Lines from the top of the entries down to the line with "let era := year / 400 in" must be set down exactly as they stand, with both ends retained.

━━━━━━

(* ===== verification/Calendar.v ===== *)
(** Dates and times of market-types: the proleptic-Gregorian day conversions,
    [TradingDate] with its [YYYY-MM-DD] text and [MatchTime] with its ISO-8601 text. *)
From S2P Require Import Prelude Order Text.

(** ** The civil-date conversions shared by trading_date.rs and match_time.rs *)
Module Civil.

Definition is_leap_year (year : Z) : bool :=
  (year mod 4 =? 0) && (negb (year mod 100 =? 0) || (year mod 400 =? 0)).

(** The [match month] of [validate_date]: [None] is its [_] arm. *)
Definition days_in_month (year month : Z) : option Z :=
  if existsb (Z.eqb month) [1; 3; 5; 7; 8; 10; 12] then Some 31
  else if existsb (Z.eqb month) [4; 6; 9; 11] then Some 30
  else if month =? 2 then Some (if is_leap_year year then 29 else 28)
  else None.

(** [validate_date]; both files return [InvalidDate] on failure. *)
Definition validate_date {E} (InvalidDate : E) (year month day : Z) : result E () :=
  match days_in_month year month with
  | None => Err InvalidDate
  | Some n => if (day =? 0) || (n <? day) then Err InvalidDate else Ok ()
  end.

(** Rust's [/] truncates ([÷]); [div_euclid] by a positive constant is [/]. *)
Definition days_from_civil (year month day : Z) : Z :=
  let year := year - (if month <=? 2 then 1 else 0) in
  let era := year / 400 in
  let year_of_era := year - era * 400 in
  let shifted_month := month + (if 2 <? month then -3 else 9) in
  let day_of_year := (153 * shifted_month + 2) ÷ 5 + day - 1 in
  let day_of_era := year_of_era * 365 + year_of_era ÷ 4 - year_of_era ÷ 100 + day_of_year in
  era * 146097 + day_of_era - 719468.

Definition civil_from_days (epoch_days : Z) : Z * Z * Z :=
  let shifted_days := epoch_days + 719468 in
  let era := shifted_days / 146097 in
  let day_of_era := shifted_days - era * 146097 in
  let year_of_era :=
    (day_of_era - day_of_era ÷ 1460 + day_of_era ÷ 36524 - day_of_era ÷ 146096) ÷ 365 in
  let year := year_of_era + era * 400 in
  let day_of_year := day_of_era - (365 * year_of_era + year_of_era ÷ 4 - year_of_era ÷ 100) in
  let shifted_month := (5 * day_of_year + 2) ÷ 153 in
  let day := day_of_year - (153 * shifted_month + 2) ÷ 5 + 1 in
  let month := shifted_month + (if shifted_month <? 10 then 3 else -9) in
  let year := year + (if month <=? 2 then 1 else 0) in
  (year, month, day).

(** [parse_digits] of both files. *)
Definition parse_digits (bytes : list Z) (start len : Z) : option Z :=
  digits ← slice_get bytes start (start + len);
  if forallb is_ascii_digit digits then Some (dec_value digits) else None.

Example civil_ex1 : days_from_civil 1970 1 1 = 0.
Proof. reflexivity. Qed.
Example civil_ex2 : civil_from_days 11016 = (2000, 2, 29).
Proof. reflexivity. Qed.

Definition valid_date (year month day : Z) : Prop :=
  ∃ n, days_in_month year month = Some n ∧ 1 ≤ day ≤ n.

Lemma validate_date_Ok {E} (e : E) y m d : 0 ≤ d →
  validate_date e y m d = Ok () ↔ valid_date y m d.
Proof.
  intros Hd. unfold validate_date, valid_date. destruct (days_in_month y m) as [n|]; [|naive_solver].
  destruct ((d =? 0) || (n <? d)) eqn:E1; split; try done.
  - intros (? & [= <-] & ?). lia.
  - intros _. exists n. split; [done|]. lia.
Qed.

(** A valid date in March-based coordinates: the shifted month [p] (0 = March)
    and the month lengths the day-of-year formula encodes. *)
Definition month_start (p : Z) : Z := (153 * p + 2) / 5.

Lemma days_in_month_shifted y m n : days_in_month y m = Some n →
  let p := m + (if 2 <? m then -3 else 9) in
  1 ≤ m ≤ 12 ∧ 0 ≤ p ≤ 11 ∧
  month_start p + n = (if m =? 2 then (if is_leap_year y then 366 else 365) else month_start (p + 1)).
Proof.
  intros H p. unfold days_in_month, month_start in *.
  assert (m = 1 ∨ m = 2 ∨ m = 3 ∨ m = 4 ∨ m = 5 ∨ m = 6 ∨ m = 7 ∨ m = 8 ∨ m = 9 ∨ m = 10 ∨ m = 11 ∨ m = 12) as Hm.
  { destruct (existsb (Z.eqb m) [1; 3; 5; 7; 8; 10; 12]) eqn:E1; [simpl in E1; lia|].
    destruct (existsb (Z.eqb m) [4; 6; 9; 11]) eqn:E2; [simpl in E2; lia|].
    destruct (m =? 2) eqn:E3; [lia|done]. }
  subst p. repeat destruct Hm as [-> |Hm]; try subst m; simpl in H; simplify_eq/=;
    (split; [lia|split; [lia|]]); try reflexivity; by destruct (is_leap_year y).
Qed.

(** *** Year of era

    Within a 400-year era a March-based year [y] starts on day
    [365 y + y/4 - y/100], and the quotient formula inverts that. *)
Ltac divlia := Z.to_euclidean_division_equations; lia.

Definition year_start (y : Z) : Z := y * 365 + y / 4 - y / 100.
Definition year_of_doe (doe : Z) : Z := (doe - doe / 1460 + doe / 36524 - doe / 146096) / 365.
Definition leap_next (y : Z) : Prop := (y + 1) mod 4 = 0 ∧ ((y + 1) mod 100 ≠ 0 ∨ (y + 1) mod 400 = 0).

Lemma year_of_doe_start y doy : 0 ≤ y ≤ 399 → 0 ≤ doy ≤ 365 → (doy = 365 → leap_next y) →
  0 ≤ year_start y + doy < 146097 ∧ year_of_doe (year_start y + doy) = y.
Proof.
  unfold leap_next, year_of_doe, year_start. intros Hy Hd Hl.
  split; [divlia|]. set (doe := y * 365 + y / 4 - y / 100 + doy).
  symmetry. apply Z.div_unique with
    (doy - doe / 1460 + doe / 36524 - doe / 146096 + y / 4 - y / 100); [left|]; subst doe; [divlia|lia].
Qed.

Lemma year_of_doe_range doe : 0 ≤ doe < 146097 →
  let y := year_of_doe doe in
  0 ≤ y ≤ 399 ∧ 0 ≤ doe - year_start y ≤ 365 ∧ (doe - year_start y = 365 → leap_next y).
Proof.
  intros Hd y. assert (0 ≤ y ≤ 399) by (subst y; unfold year_of_doe; divlia).
  assert (Hy : 365 * y ≤ doe - doe / 1460 + doe / 36524 - doe / 146096 < 365 * y + 365)
    by (subst y; unfold year_of_doe; divlia).
  clearbody y. unfold year_start, leap_next. split; [done|]. split; [divlia|]. intros. divlia.
Qed.

(** *** Month of year *)
Lemma month_of_doy p doy : 0 ≤ p ≤ 11 → month_start p ≤ doy → (p < 11 → doy < month_start (p + 1)) →
  doy ≤ 365 → (5 * doy + 2) / 153 = p.
Proof. unfold month_start. intros. divlia. Qed.

Lemma month_of_doy_range doy : 0 ≤ doy ≤ 365 →
  let p := (5 * doy + 2) / 153 in
  0 ≤ p ≤ 11 ∧ month_start p ≤ doy ∧ (p < 11 → doy < month_start (p + 1)).
Proof. intros Hd p. subst p. unfold month_start. split; [divlia|]. split; [divlia|]. intros. divlia. Qed.

(** The two conversions with truncated division replaced by floor division. *)
Lemma days_from_civil_eq y m d : 1 ≤ m ≤ 12 →
  days_from_civil y m d =
    let y' := y - (if m <=? 2 then 1 else 0) in
    let p := m + (if 2 <? m then -3 else 9) in
    y' / 400 * 146097 + (year_start (y' mod 400) + (month_start p + d - 1)) - 719468.
Proof.
  intros Hm. unfold days_from_civil, year_start, month_start. cbv zeta.
  set (y' := y - _). assert (y' - y' / 400 * 400 = y' mod 400) as -> by (rewrite Z.mod_eq; lia).
  pose proof (Z.mod_pos_bound y' 400 ltac:(lia)).
  rewrite !Z.quot_div_nonneg; [lia|..]; destruct (2 <? m) eqn:?; lia.
Qed.

Lemma civil_from_days_eq n :
  civil_from_days n =
    let doe := (n + 719468) mod 146097 in
    let yoe := year_of_doe doe in
    let doy := doe - year_start yoe in
    let p := (5 * doy + 2) / 153 in
    let month := p + (if p <? 10 then 3 else -9) in
    (yoe + (n + 719468) / 146097 * 400 + (if month <=? 2 then 1 else 0), month, doy - month_start p + 1).
Proof.
  unfold civil_from_days. cbv zeta. set (s := n + 719468).
  assert (s - s / 146097 * 146097 = s mod 146097) as -> by (rewrite Z.mod_eq; lia).
  pose proof (Z.mod_pos_bound s 146097 ltac:(lia)) as Hdoe. set (doe := s mod 146097) in *.
  destruct (year_of_doe_range doe Hdoe) as (Hy & Hdoy & _).
  pose proof (month_of_doy_range _ Hdoy) as (Hp & _).
  assert ((doe - doe ÷ 1460 + doe ÷ 36524 - doe ÷ 146096) ÷ 365 = year_of_doe doe) as ->.
  { unfold year_of_doe. rewrite !Z.quot_div_nonneg by (try lia; divlia). done. }
  set (yoe := year_of_doe doe) in *.
  assert (doe - (365 * yoe + yoe ÷ 4 - yoe ÷ 100) = doe - year_start yoe) as ->.
  { unfold year_start. rewrite !Z.quot_div_nonneg by lia. lia. }
  rewrite (Z.quot_div_nonneg (5 * _ + 2)) by lia. unfold month_start.
  by rewrite Z.quot_div_nonneg by lia.
Qed.

Lemma leap_next_spec y : leap_next (y mod 400) ↔ is_leap_year (y + 1) = true.
Proof. unfold leap_next, is_leap_year. divlia. Qed.

(** A valid date's day within its March-based year. *)
Lemma day_of_year_range y m d : valid_date y m d →
  let y' := y - (if m <=? 2 then 1 else 0) in
  let p := m + (if 2 <? m then -3 else 9) in
  let doy := month_start p + d - 1 in
  1 ≤ m ≤ 12 ∧ 0 ≤ p ≤ 11 ∧ 0 ≤ doy ≤ 365 ∧ (p < 11 → doy < month_start (p + 1)) ∧
  (doy = 365 → leap_next (y' mod 400)) ∧ 1 ≤ d.
Proof.
  intros (n & Hn & Hd) y' p doy. destruct (days_in_month_shifted _ _ _ Hn) as (Hm & Hp & Hlen).
  cbv zeta in *. fold p in Hp, Hlen. split; [done|]. split; [done|].
  rewrite leap_next_spec. assert (0 ≤ month_start p) by (unfold month_start; divlia).
  destruct (Z.eqb_spec m 2) as [-> |Hm2].
  - assert (y' + 1 = y) as -> by (unfold y'; simpl; lia).
    unfold doy. change p with 11 in *. destruct (is_leap_year y); simpl in Hlen; lia.
  - assert (p < 11) by (unfold p; destruct (2 <? m) eqn:E; lia).
    assert (month_start (p + 1) ≤ 337) by (unfold month_start; divlia). unfold doy. lia.
Qed.

(** Converting a valid civil date to days and back gives the date. *)
Lemma civil_from_days_from_civil y m d : valid_date y m d →
  civil_from_days (days_from_civil y m d) = (y, m, d).
Proof.
  intros Hv. destruct (day_of_year_range _ _ _ Hv) as (Hm & Hp & Hdoy & Hnext & Hleap & Hd).
  rewrite days_from_civil_eq by done. cbv zeta in *.
  set (p := m + _) in *. set (y' := y - _) in *. set (doy := month_start p + d - 1) in *.
  pose proof (Z.mod_pos_bound y' 400 ltac:(lia)) as Hy'.
  destruct (year_of_doe_start (y' mod 400) doy) as [Hr Hyoe]; [lia|done|done|].
  rewrite civil_from_days_eq. cbv zeta.
  replace (y' / 400 * 146097 + (year_start (y' mod 400) + doy) - 719468 + 719468)
    with (y' / 400 * 146097 + (year_start (y' mod 400) + doy)) by lia.
  set (X := year_start (y' mod 400) + doy) in *.
  assert ((y' / 400 * 146097 + X) / 146097 = y' / 400) as ->
    by (rewrite Z.div_add_l, (Z.div_small X) by lia; lia).
  assert ((y' / 400 * 146097 + X) mod 146097 = X) as ->
    by (rewrite Z.add_comm, Z.mod_add, (Z.mod_small X) by lia; lia).
  rewrite Hyoe. replace (X - year_start (y' mod 400)) with doy by (unfold X; lia).
  rewrite (month_of_doy p doy) by (unfold doy in *; (done || lia)).
  pose proof (Z.div_mod y' 400 ltac:(lia)). unfold doy, p, y' in *.
  f_equal; [f_equal|]; destruct (2 <? m) eqn:?; destruct (m <=? 2) eqn:?; simpl in *; try lia;
    repeat (case_match; simpl in *); lia.
Qed.
Definition side_quantity_unit (side : BookSide) : option Quantity.QuantityUnit :=
  match Quantity.unit <$> market_order_quantity side with
  | Some unit => Some unit
  | None => level_unit <$> head (levels side)
  end.

(** One slot of [validate]'s loop: the state is [empty_seen], [previous] and [unit]. *)
Definition correctly_ordered (k : BookSideKind) (previous level : BookLevel) : bool :=
  match k with
  | Bid => Price.lt (price level) (price previous)
  | Ask => Price.lt (price previous) (price level)
  end.

Definition expect_unit (k : BookSideKind) (index : Z) (unit : option Quantity.QuantityUnit)
    (actual : Quantity.QuantityUnit) : result BookError (option Quantity.QuantityUnit) :=
  match unit with
  | Some expected =>
      if decide (expected = actual) then Ok (Some expected)
      else Err (UnitMismatch k expected actual index)
  | None => Ok (Some actual)
  end.

Definition expect_order (k : BookSideKind) (index : Z) (previous : option BookLevel)
    (level : BookLevel) : result BookError () :=
  match previous with
  | Some previous => if correctly_ordered k previous level then Ok () else Err (PriceOrder k index)
  | None => Ok ()
  end.

Fixpoint validate_slots (k : BookSideKind) (index : Z) (empty_seen : bool)
    (previous : option BookLevel) (unit : option Quantity.QuantityUnit)
    (l : list (option BookLevel)) : result BookError () :=
  match l with
  | [] => Ok ()
  | None :: l => validate_slots k (index + 1) true previous unit l
  | Some level :: l =>
      reject empty_seen with NonContiguous k index;;
      unit' ← expect_unit k index unit (level_unit level);
      _ ← expect_order k index previous level;
      validate_slots k (index + 1) empty_seen (Some level) unit' l
  end.

Definition displayed_entry_count (side : BookSide) : Z :=
  zlen (levels side) + (if decide (market_order_quantity side = None) then 0 else 1).

Definition validate (side : BookSide) : result BookError () :=
  reject Z.of_nat BOOK_DEPTH <? displayed_entry_count side
    with TooManyLevels (kind side) (displayed_entry_count side);;
  validate_slots (kind side) 0 false None (Quantity.unit <$> market_order_quantity side) (slots side).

━━━━━━

● **EXPECTED ANSWER**
(* ===== verification/Calendar.v ===== *)
(** Dates and times of market-types: the proleptic-Gregorian day conversions,
    [TradingDate] with its [YYYY-MM-DD] text and [MatchTime] with its ISO-8601 text. *)
From S2P Require Import Prelude Order Text.

(** ** The civil-date conversions shared by trading_date.rs and match_time.rs *)
Module Civil.

Definition is_leap_year (year : Z) : bool :=
  (year mod 4 =? 0) && (negb (year mod 100 =? 0) || (year mod 400 =? 0)).

(** The [match month] of [validate_date]: [None] is its [_] arm. *)
Definition days_in_month (year month : Z) : option Z :=
  if existsb (Z.eqb month) [1; 3; 5; 7; 8; 10; 12] then Some 31
  else if existsb (Z.eqb month) [4; 6; 9; 11] then Some 30
  else if month =? 2 then Some (if is_leap_year year then 29 else 28)
  else None.

(** [validate_date]; both files return [InvalidDate] on failure. *)
Definition validate_date {E} (InvalidDate : E) (year month day : Z) : result E () :=
  match days_in_month year month with
  | None => Err InvalidDate
  | Some n => if (day =? 0) || (n <? day) then Err InvalidDate else Ok ()
  end.

(** Rust's [/] truncates ([÷]); [div_euclid] by a positive constant is [/]. *)
Definition days_from_civil (year month day : Z) : Z :=
  let year := year - (if month <=? 2 then 1 else 0) in
  let era := year / 400 in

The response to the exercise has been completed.